• **Stored data**:
#[export] Instance simple_jobspec : JobspecLib SimpleJobspec := {
  NewSimpleJobspec name command nodes cpu :=
    (mkSimpleJobspec name nodes cpu 3600,
     if (nodes <? 1)%Z then Some (Err "nodes for the jobspec must be at least 1") else None);
  js_set_duration js d := mkSimpleJobspec (sj_name js) (sj_nodes js) (sj_cpu js) d;
  JobspecToYaml js :=
    (sj_name js +:+ " " +:+ Itoa (sj_nodes js) +:+ " " +:+ Itoa (sj_cpu js) +:+ " " +:+ Itoa (sj_duration js), None)
}.

(** Requests that are already objects. *)
Inductive MemRaw :=
  | RawJob (o : Job Z) | RawDeployment (o : Workload Z) | RawReplicaSet (o : Workload Z)
  | RawStatefulSet (o : Workload Z) | RawPod (o : Pod Z).

Definition not_that_type : goerr := Err "unable to decode".

#[export] Instance mem_codec : Codec Z MemRaw := {
  decode_Job r := match r with RawJob o => inr o | _ => inl not_that_type end;
  decode_Deployment r := match r with RawDeployment o => inr o | _ => inl not_that_type end;
  decode_ReplicaSet r := match r with RawReplicaSet o => inr o | _ => inl not_that_type end;
  decode_StatefulSet r := match r with RawStatefulSet o => inr o | _ => inl not_that_type end;
  decode_Pod r := match r with RawPod o => inr o | _ => inl not_that_type end;
  marshal_Job o := inr (RawJob o);
  marshal_Deployment o := inr (RawDeployment o);
  marshal_ReplicaSet o := inr (RawReplicaSet o);
  marshal_StatefulSet o := inr (RawStatefulSet o);
  marshal_Pod o := inr (RawPod o)
}.

Definition sample_deployment : Workload Z :=
  mkWorkload (mkMeta "app" "default" None) (Some 2%Z)
             (mkTemplate (mkMeta "" "" None) (mkPodSpec [] "" [cpu_container 2] [] None None)).

Definition sample_marked : Workload Z := marked_workload "deployment" sample_deployment.
Definition empty_world : MemoryWorld := pods_world [].
Abbreviation Simple := SimpleJobspec.

(** The world after the admission. *)
Definition admitted_world : MemoryWorld :=
  (EnqueueDeployment (J:=Simple) sample_deployment empty_world).2.

Lemma admission_idempotent_witness :
  EnqueueDeployment (J:=Simple) sample_marked admitted_world = (Ret (sample_marked, None), admitted_world).
Proof.
  refine (proj2 (proj2 (admission_idempotent (Q:=Z) (J:=Simple) empty_world admitted_world None admitted_world))
            JobWrappedDeployment "deployment" sample_deployment sample_marked _). vm_compute. reflexivity.
Defined.

(** A pod the deployment creates. *)
Definition sample_child : Pod Z :=
  mkPod (mkMeta "app-0" "default" (Some (labels_of (t_meta (wl_Template sample_marked)))))
        (t_spec (wl_Template sample_marked)) (mkPodStatus [] "").

Lemma children_not_resubmitted_witness :
  exists pod', EnqueuePod (J:=Simple) sample_child admitted_world = (Ret (pod', None), admitted_world).
Proof.
  refine (proj1 (proj1 (children_not_resubmitted (Q:=Z) (J:=Simple) empty_world None admitted_world)
            JobWrappedDeployment "deployment" sample_deployment sample_marked _ _) sample_child admitted_world _).
  - reflexivity.
  - vm_compute. reflexivity.
  - done.
Defined.

(** One pod submitted. *)
Definition submitted_pod : outcome error * MemoryWorld :=
  SubmitFluxJob (J:=Simple) JobWrappedPod "p" "default" 1 [cpu_container 2] empty_world.

Lemma SubmitFluxJob_effect_witness :
  (exists fj k1, fluxjob_Get "default" "p-pod" (w_kube empty_world) = ((fj, None), k1)) \/
  (fluxjobs (w_kube empty_world) !! ("default", "p-pod") = None /\
   exists fj, fluxjobs (w_kube submitted_pod.2) = <[("default", "p-pod") := fj]> (fluxjobs (w_kube empty_world))).
Proof.
  destruct (SubmitFluxJob_effect (Q:=Z) (J:=Simple) JobWrappedPod "p" "default" 1 [cpu_container 2] empty_world
              submitted_pod.2)
    as [(fj & k1 & H1 & _)|(js & yaml & fj & _ & _ & _ & _ & _ & _ & _ & _ & _ & _ & _ & H1 & H2)].
  - vm_compute. reflexivity.
  - left. by exists fj, k1.
  - right. split; [exact H1|]. by exists fj.
Defined.

Lemma Handle_at_most_one_witness :
  exists w', Handle (J:=Simple) (RawDeployment sample_deployment) empty_world =
    (Ret (PatchResponseFromRaw (RawDeployment sample_deployment) (RawDeployment sample_marked)), w') /\
    at_most_one_more empty_world w'.
Proof.
  exists admitted_world. split; [vm_compute; reflexivity|].
  refine (proj2 (Handle_at_most_one (Q:=Z) (J:=Simple) (RawDeployment sample_deployment) empty_world
            (RawDeployment sample_deployment) (RawDeployment sample_marked) admitted_world _)).
  vm_compute. reflexivity.
Defined.

(** The controller calls [Enqueue] with a FluxJob the webhook made, and
    [Schedule]; a handler begins as the tree of its calls, and each of its
    calls is made in the world as it is then. *)
Inductive system_step s : system -> Prop :=
  | system_thread i t t' w' :
      p_threads (sys_queue s) !! i = Some t -> advance t (sys_world s) = Some (t', w') ->
      system_step s (mkSystem (mkPool (<[i := t']> (p_threads (sys_queue s))) w'
                                 (p_handed (sys_queue s) ++ newly_handed (sys_world s) w')) (sys_handlers s))
  | system_enqueue spec :
      from_webhook spec ->
      system_step s (mkSystem (mkPool (p_threads (sys_queue s) ++ [EnqueuePool spec]) (sys_world s) (p_handed (sys_queue s)))
                              (sys_handlers s))
  | system_schedule :
      system_step s (mkSystem (mkPool (p_threads (sys_queue s) ++ [ScheduleCheck]) (sys_world s) (p_handed (sys_queue s)))
                              (sys_handlers s))
  | system_begin (o : operation Raw) :
      op_enabled o (sys_world s) ->
      system_step s (mkSystem (sys_queue s) (sys_handlers s ++ [HThread (op_tree (Q:=Q) (J:=J) o)]))
  | system_call i A X (m : GoM W X) (c : service_call X m) (k : X -> prog A) x w' :
      sys_handlers s !! i = Some (HThread (Call m c k)) -> m (sys_world s) = (Ret x, w') ->
      system_step s (mkSystem (set_world (sys_queue s) w') (<[i := HThread (k x)]> (sys_handlers s)))
  | system_environment w' :
      w_db w' = w_db (sys_world s) -> w_river w' = w_river (sys_world s) -> w_locked w' = w_locked (sys_world s) ->
      system_step s (mkSystem (set_world (sys_queue s) w') (sys_handlers s)).

(** A handler that is not interrupted makes the calls of its tree: it is the
    handler of the component. *)
Inductive alone_call : forall A, prog A * W -> prog A * W -> Prop :=
  | alone_one A X (m : GoM W X) (c : service_call X m) (k : X -> prog A) w x w' :
      m w = (Ret x, w') -> alone_call A (Call m c k, w) (k x, w').
Lemma handler_alone {A} (m : GoM W A) (p : prog A) w a w' :
  implements p m -> m w = (Ret a, w') -> rtc (alone_call A) (p, w) (Done a, w').
Proof.
  intros Hp Hm. specialize (Hp w). rewrite Hm in Hp. clear m Hm. revert w Hp.
  induction p as [b|why|X m H k IH]; intros w; cbn [run_prog]; [intros [= -> ->]; apply rtc_refl|done|].
  intros (x & w1 & H1 & H2)%bind_ret_inv. eapply rtc_l; [by econstructor|by apply IH].
Qed.

(** What is left of a handler makes only calls that the queue can bear. *)
Definition handler_ok (h : hthread) : Prop := match h with HThread p => prog_ok p end.
Definition handlers_ok s : Prop := Forall handler_ok (sys_handlers s).

Lemma handler_next s i A X (m : GoM W X) (c : service_call X m) (k : X -> prog A) :
  handlers_ok s -> sys_handlers s !! i = Some (HThread (Call m c k)) -> call_ok c /\ forall x, handler_ok (HThread (k x)).
Proof. intros Hs Hi. exact (Forall_lookup_1 _ _ _ _ Hs Hi). Qed.

Lemma system_handlers s s' : system_step s s' -> handlers_ok s -> handlers_ok s'.
Proof.
  intros [i t t' w' Hi Ha|spec _| |o _|i A X m c k x w' Hi Hrun|w' Hd Hr Hl] Hs; try exact Hs; unfold handlers_ok; cbn.
  - apply Forall_app. split; [done|]. apply Forall_singleton, op_tree_ok.
  - apply Forall_insert; [done|]. by eapply handler_next.
Qed.

(** To the queue, the handlers are the environment. *)
Lemma system_pool s s' : handlers_ok s -> system_step s s' -> pool_step (sys_queue s) (sys_queue s') \/ sys_queue s' = sys_queue s.
Proof.
  intros Hs [i t t' w' Hi Ha|spec _| |o _|i A X m c k x w' Hi Hrun|w' Hd Hr Hl]; cbn.
  - left. by eapply pool_thread.
  - left. apply pool_enqueue.
  - left. apply pool_schedule.
  - by right.
  - left. apply (handler_next _ _ _ _ _ _ _ Hs) in Hi as [Hc _].
    destruct (service_call_frames X m c (sys_world s) Hc) as (y & v & new & Hv & Hp & Hlk & Ht & _).
    rewrite Hrun in Hv. injection Hv as _ <-. by eapply pool_environment.
  - left. eapply (pool_environment _ _ []); [by rewrite Hd|by rewrite Hr, app_nil_r|done].
Qed.
Lemma systems_pools s s' :
  handlers_ok s -> rtc system_step s s' -> rtc pool_step (sys_queue s) (sys_queue s') /\ handlers_ok s'.
Proof.
  intros Hok H. revert Hok. induction H as [s|s s1 s2 Hs _ IH]; intros Hok; [by split|].
  destruct (IH (system_handlers _ _ Hs Hok)) as [Hp Hok2]. split; [|done].
  apply system_pool in Hs as [Hs|Hs]; [by eapply rtc_l|by rewrite <- Hs|done].
Qed.

(** C1. The system refines an at-least-once queue: whatever the goroutines that
    submit and schedule, the webhook, the workers and the event handlers do, in
    whatever order their single calls take effect and whichever of them fail,
    there is a run of the abstract queue, in which a submission is one step and
    a row stops waiting only after it was delivered, that answers every call as
    the program did, has exactly the rows of the pending table waiting, and has
    delivered what was handed to river.  Handlers may be under way at the
    start, as what is left of one that leaves the pending table alone. *)
Theorem system_refines_queue s0 s :
  quiet (sys_queue s0) -> handlers_ok s0 -> rtc system_step s0 s ->
  exists a, rtc aq_step (aq_start (sys_world s0)) a /\ represents (sys_queue s) a.
Proof. intros Hq Hok [Hs _]%systems_pools; [|done]. by apply pool_refines_queue. Qed.

(** C2. An acknowledged submission is not lost: when [Enqueue] was called for a
    FluxJob and has answered success, then at every later moment, whatever the
    other goroutines and components did, a row of the FluxJob is in the
    pending table or was handed over in a task that is in river. *)
Theorem acknowledged_not_lost s0 s1 s2 i spec :
  quiet (sys_queue s0) -> handlers_ok s0 -> rtc system_step s0 s1 -> p_threads (sys_queue s1) !! i = Some (EnqueuePool spec) ->
  rtc system_step s1 s2 -> p_threads (sys_queue s2) !! i = Some (Returned (EnqueueResult JobEnqueueSuccess None)) ->
  exists now, pending_row spec now ∈ pending (sys_world s2) \/
    exists p, p ∈ tasks (sys_world s2) /\ carries (pending_row spec now) p.
Proof.
  intros Hq Hok [H1 Hok1]%systems_pools Hi H2; [|done]. apply systems_pools in H2 as [H2 _]; [|done].
  by eapply acknowledged_secure.
Qed.
(** What river documents: it runs the tasks it has, none of them more often
    than its options allow, and it does not leave a task before an attempt that
    did not fail or the last one that is allowed. *)
Record works_off : Prop := {
  runs_task n i : runs n = Some i ->
    exists p, tasks (run n) !! i = Some p /\ (work Q (im_Args p) (run n)).2 = run (S n);
  at_most n i p : tasks (run n) !! i = Some p -> length (attempts i n) <= max_attempts p;
  every_task n i p : tasks (run n) !! i = Some p -> exists m, n <= m /\
    ((exists k, k ∈ attempts i m /\ fails (result p k) = false) \/ length (attempts i m) = max_attempts p)
}.

Hypothesis Hrun : execution (Q:=Q) (J:=J) (Raw:=Raw) run.
Hypothesis Hriver : works_off.

Lemma tasks_grow m n : m <= n -> exists new, tasks (run n) = tasks (run m) ++ new.
Proof.
  induction 1 as [|n Hn (new & IH)]; [exists []; by rewrite app_nil_r|].
  destruct (step_tasks _ _ (Hrun n)) as (more & H). exists (new ++ more). by rewrite H, IH, app_assoc.
Qed.
Lemma task_stays m n i p : m <= n -> tasks (run m) !! i = Some p -> tasks (run n) !! i = Some p.
Proof. intros (new & ->)%tasks_grow Hi. by apply lookup_app_l_Some. Qed.
Lemma task_same m n i p p' : tasks (run m) !! i = Some p -> tasks (run n) !! i = Some p' -> p = p'.
Proof.
  intros H H'. destruct (Nat.le_ge_cases m n) as [Hle|Hle].
  - eapply task_stays in H; [|exact Hle]. congruence.
  - eapply task_stays in H'; [|exact Hle]. congruence.
Qed.

Lemma attempts_elem i n k : k ∈ attempts i n <-> k < n /\ runs k = Some i.
Proof. unfold attempts. rewrite list_elem_of_filter, elem_of_seq. naive_solver lia. Qed.

(** An attempt that did not fail has completed the task, or cancelled it: then
    the task is that of a job that asked for a reservation and cannot be
    placed. *)
Lemma attempt_ends `{!OrdinaryErrors Q C K F} i p k n :
  tasks (run n) !! i = Some p -> runs k = Some i -> fails (result p k) = false ->
  work Q (im_Args p) (run k) = (Ret None, run (S k)) \/
  exists a resp f, im_Args p = AJob a /\ answers (run k) a resp f /\ impossible a resp = true.
Proof.
  intros Hp Hk Hf. destruct (runs_task Hriver k i Hk) as (p' & Hp' & Hw). rewrite (task_same _ _ _ _ _ Hp' Hp) in Hw.
  unfold result in Hf. destruct (work Q (im_Args p) (run k)) as [o w'] eqn:E. cbn in Hf, Hw. subst w'.
  destruct o as [[[x|x|x]|]|why]; try discriminate Hf; [|by left]. right.
  apply work_cancels in E as (a & resp & f & Ha & _ & Hans & Himp). by exists a, resp, f.
Qed.

(** Fewer attempts at the tasks [p] fail than river allows. *)
Definition survives p : Prop := forall i m n, tasks (run m) !! i = Some p ->
  length (attempts i n) = max_attempts p -> exists k, k ∈ attempts i n /\ fails (result p k) = false.

Lemma task_completes `{!OrdinaryErrors Q C K F} n p :
  inserted (run n) (run (S n)) p -> survives p -> args_ok (im_Args p) ->
  exists k, n < k /\ work Q (im_Args p) (run k) = (Ret None, run (S k)).
Proof.
  intros (new & Hnew & Hin) Hsurv Hok. apply list_elem_of_lookup in Hin as [j Hj].
  set (i := length (tasks (run n)) + j).
  assert (Hi : tasks (run (S n)) !! i = Some p).
  { rewrite Hnew. unfold i. by rewrite lookup_app_r, Nat.add_sub_swap, Nat.sub_diag by lia. }
  assert (Hafter : forall k, runs k = Some i -> n < k).
  { intros k Hk. destruct (runs_task Hriver k i Hk) as (p' & Hp' & _). apply lookup_lt_Some in Hp'.
    destruct (Nat.le_gt_cases k n) as [Hle|]; [|done]. apply tasks_grow in Hle as (more & Hmore).
    assert (length (tasks (run k)) <= length (tasks (run n))) by (rewrite Hmore, length_app; lia). lia. }
  destruct (every_task Hriver (S n) i p Hi) as (m & _ & Hend).
  assert (exists k, k ∈ attempts i m /\ fails (result p k) = false) as (k & [_ Hk]%attempts_elem & Hf).
  { destruct Hend as [?|Hlen]; [done|by eapply Hsurv]. }
  exists k. split; [by apply Hafter|]. destruct (attempt_ends i p k (S n) Hi Hk Hf) as [?|(a & resp & f & Ha & _ & Himp)]; [done|].
  rewrite Ha in Hok. destruct Hok as [Hres _]. unfold impossible in Himp. by rewrite Hres in Himp.
Qed.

• **WORK ITEM**:
Send back an exact copy of only the lines from the line with "op_enabled o (sys_world s) ->" up to and including the line with "intros Hp Hm." in the data above.

• **YOUR RESPONSE**:
      op_enabled o (sys_world s) ->
      system_step s (mkSystem (sys_queue s) (sys_handlers s ++ [HThread (op_tree (Q:=Q) (J:=J) o)]))
  | system_call i A X (m : GoM W X) (c : service_call X m) (k : X -> prog A) x w' :
      sys_handlers s !! i = Some (HThread (Call m c k)) -> m (sys_world s) = (Ret x, w') ->
      system_step s (mkSystem (set_world (sys_queue s) w') (<[i := HThread (k x)]> (sys_handlers s)))
  | system_environment w' :
      w_db w' = w_db (sys_world s) -> w_river w' = w_river (sys_world s) -> w_locked w' = w_locked (sys_world s) ->
      system_step s (mkSystem (set_world (sys_queue s) w') (sys_handlers s)).

(** A handler that is not interrupted makes the calls of its tree: it is the
    handler of the component. *)
Inductive alone_call : forall A, prog A * W -> prog A * W -> Prop :=
  | alone_one A X (m : GoM W X) (c : service_call X m) (k : X -> prog A) w x w' :
      m w = (Ret x, w') -> alone_call A (Call m c k, w) (k x, w').
Lemma handler_alone {A} (m : GoM W A) (p : prog A) w a w' :
  implements p m -> m w = (Ret a, w') -> rtc (alone_call A) (p, w) (Done a, w').
Proof.
  intros Hp Hm. specialize (Hp w). rewrite Hm in Hp. clear m Hm. revert w Hp.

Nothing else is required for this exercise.